An FMS is only as good as its payload data. Hydraulic OBWS are prone to drift due to temperature, vibration, and cylinder wear. A system displaying "100%" may actually be carrying 85% or 105%, generating phantom efficiency metrics.
A holistic approach connects four critical elements:
- TKPH Governance – Real-time TKPH monitoring integrated into the FMS is the safety net for payload optimization. When payload rises, the FMS must dynamically recommend speed limits or route changes to keep tire internal temperature within safe bounds. Without this, higher payload can destroy tire investments. Tire manufacturers provide detailed TKPH management guidelines that should be embedded in the FMS logic.
- Operator Engagement – Instead of "electronic policing," use transparent scorecards and bonus structures linked to payload accuracy and impact-free loading. Implementations of similar programs have seen operator acceptance rise to over 85% within a year after introducing gamification and peer comparisons.

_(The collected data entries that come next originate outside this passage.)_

(** ** Sorting a column of integers *)

Lemma Sorted_impl_in {A : Type} (R R' : A -> A -> Prop) (l : list A) :
  (forall a b, In a l -> In b l -> R a b -> R' a b) -> Sorted R l -> Sorted R' l.
Proof.
  intros H Hs. rewrite <- (map_id l). apply (Sorted_map_in R R' id); [|exact Hs].
  exact H.
Qed.

Section IntegerColumn.
Context {C : Collator}.

Lemma sorts_after_numeric_asym (column direction : string) (a b : Row) :
  is_numeric_column column = true ->
  sorts_after column direction a b = true -> sorts_after column direction b a = false.
Proof.
  intros En. unfold sorts_after.
  rewrite (compareFn_numbers _ _ _ _ _ _
             (switch_value_numeric _ a En) (switch_value_numeric _ b En)
             (to_numeric_not_nan _) (to_numeric_not_nan _)).
  rewrite (compareFn_numbers _ _ _ _ _ _
             (switch_value_numeric _ b En) (switch_value_numeric _ a En)
             (to_numeric_not_nan _) (to_numeric_not_nan _)).
  destruct (String.eqb direction "asc").
  - rewrite (gt0_sub_swap (to_numeric (row_get column a))). apply gt0_not_lt0.
  - unfold Num.neg. rewrite !gt0_opp.
    rewrite <- (gt0_sub_swap (to_numeric (row_get column a)) (to_numeric (row_get column b))).
    apply gt0_not_lt0.
Qed.

Lemma sorts_after_integers (column direction : string) (a b : Row) (va vb : Z) :
  is_numeric_column column = true ->
  row_get column a = JNum (Num.of_Z va) -> Z.abs va < 2 ^ 53 ->
  row_get column b = JNum (Num.of_Z vb) -> Z.abs vb < 2 ^ 53 ->
  sorts_after column direction a b =
  if String.eqb direction "asc" then vb <? va else va <? vb.
Proof.
  intros En Ha Hva Hb Hvb. unfold sorts_after.
  rewrite (compareFn_numbers _ _ _ _ _ _
             (switch_value_numeric _ a En) (switch_value_numeric _ b En)
             (to_numeric_not_nan _) (to_numeric_not_nan _)).
  rewrite Ha, Hb. unfold to_numeric, isNaN. cbn [ToNumber]. rewrite !is_nan_of_Z.
  destruct (String.eqb direction "asc").
  - apply gt0_sub_of_Z; assumption.
  - unfold Num.neg. rewrite gt0_opp, <- gt0_sub_swap. apply gt0_sub_of_Z; assumption.
Qed.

- Density-Aware Targeting – The FMS must ingest the mine's block model to adjust target payloads based on material density (e.g., wet laterite vs. dry waste). This prevents volumetric overfilling and underfilling.

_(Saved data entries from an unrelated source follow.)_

(** * Cache-empty notification dispatch: single-flight coordinator

    A shallow embedding of [internal/proxy]'s cache-empty handler
    ([CacheEmptyHandler.handle], [getOrCreateLock], [handleCacheEmpty],
    [NewCacheEmptyHandler]) and the properties of its dispatch function and
    of its per-channel deduplication.

    - The dispatch function is a state-passing function over a [World]
      (the backend behind the proxies, the record of transport calls, the log).
    - The coordinator is a small-step interleaving semantics: every goroutine
      that called the handler is a thread with a program point; one [Event]
      is one atomic action of one goroutine (or of the environment: time
      passing, a context being cancelled). *)

From stdpp Require Import gmap strings list fin_maps.
From Stdlib Require Import ZArith Lia.

(** ** Time *)

(** [time.Duration] is a count of nanoseconds. *)
Definition Duration := Z.
Definition Nanosecond : Duration := 1%Z.
Definition Microsecond : Duration := (1000 * Nanosecond)%Z.
Definition Millisecond : Duration := (1000 * Microsecond)%Z.
Definition Second : Duration := (1000 * Millisecond)%Z.

(** ** Values exchanged with the backend *)

(** Go's [error] interface; the nil error is [None] of [option error].
    [ContextCanceled] and [ContextDeadlineExceeded] are the two values
    [ctx.Err()] can return once a context is done. *)
Inductive error :=
  | ContextCanceled
  | ContextDeadlineExceeded
  | ErrorString (msg : string).

Global Instance error_eq_dec : EqDecision error.
Proof. solve_decision. Defined.

(** [ErrLockTimeout] is declared by the package (and used nowhere in it). *)
Definition ErrLockTimeout : error :=
  ErrorString "timeout waiting for cache empty lock".

(** Modelled from the spec: the [proxyproto] message types are not part of the
    sources at hand; a request carries the channel identifier, a response
    carries a pointer to a result holding the boolean "populated" flag. *)
Record NotifyCacheEmptyRequest := { Channel : string }.

(** Modelled from the spec: the result container of a response (see above). *)
Record NotifyCacheEmptyResult := { Populated : bool }.

(** Modelled from the spec: the response message; [Result] is a pointer field,
    [None] is the nil pointer. *)
Record NotifyCacheEmptyResponse := { Result : option NotifyCacheEmptyResult }.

- Shovel-Truck Interface – Payload precision starts at the face. Training excavator operators to manage bucket fill factor and reduce hang-up time improves payload consistency by up to 10%, as demonstrated in multiple productivity studies.
Mastering payload precision is a disciplined, data-driven process requiring:
- A target of 93–95% average load with a standard deviation ≤2.5%;
- Routine OBWS calibration cross-referenced against independent scales;
- Mandatory TKPH governance to protect tires and frame integrity;
- Integration of density data and operator incentives.
The question for mine management is no longer "Do we have an FMS?" but "Is our payload data trustworthy enough to defer a multi-million-dollar truck purchase?" The Virtual Fleet is there—it just needs to be measured and managed.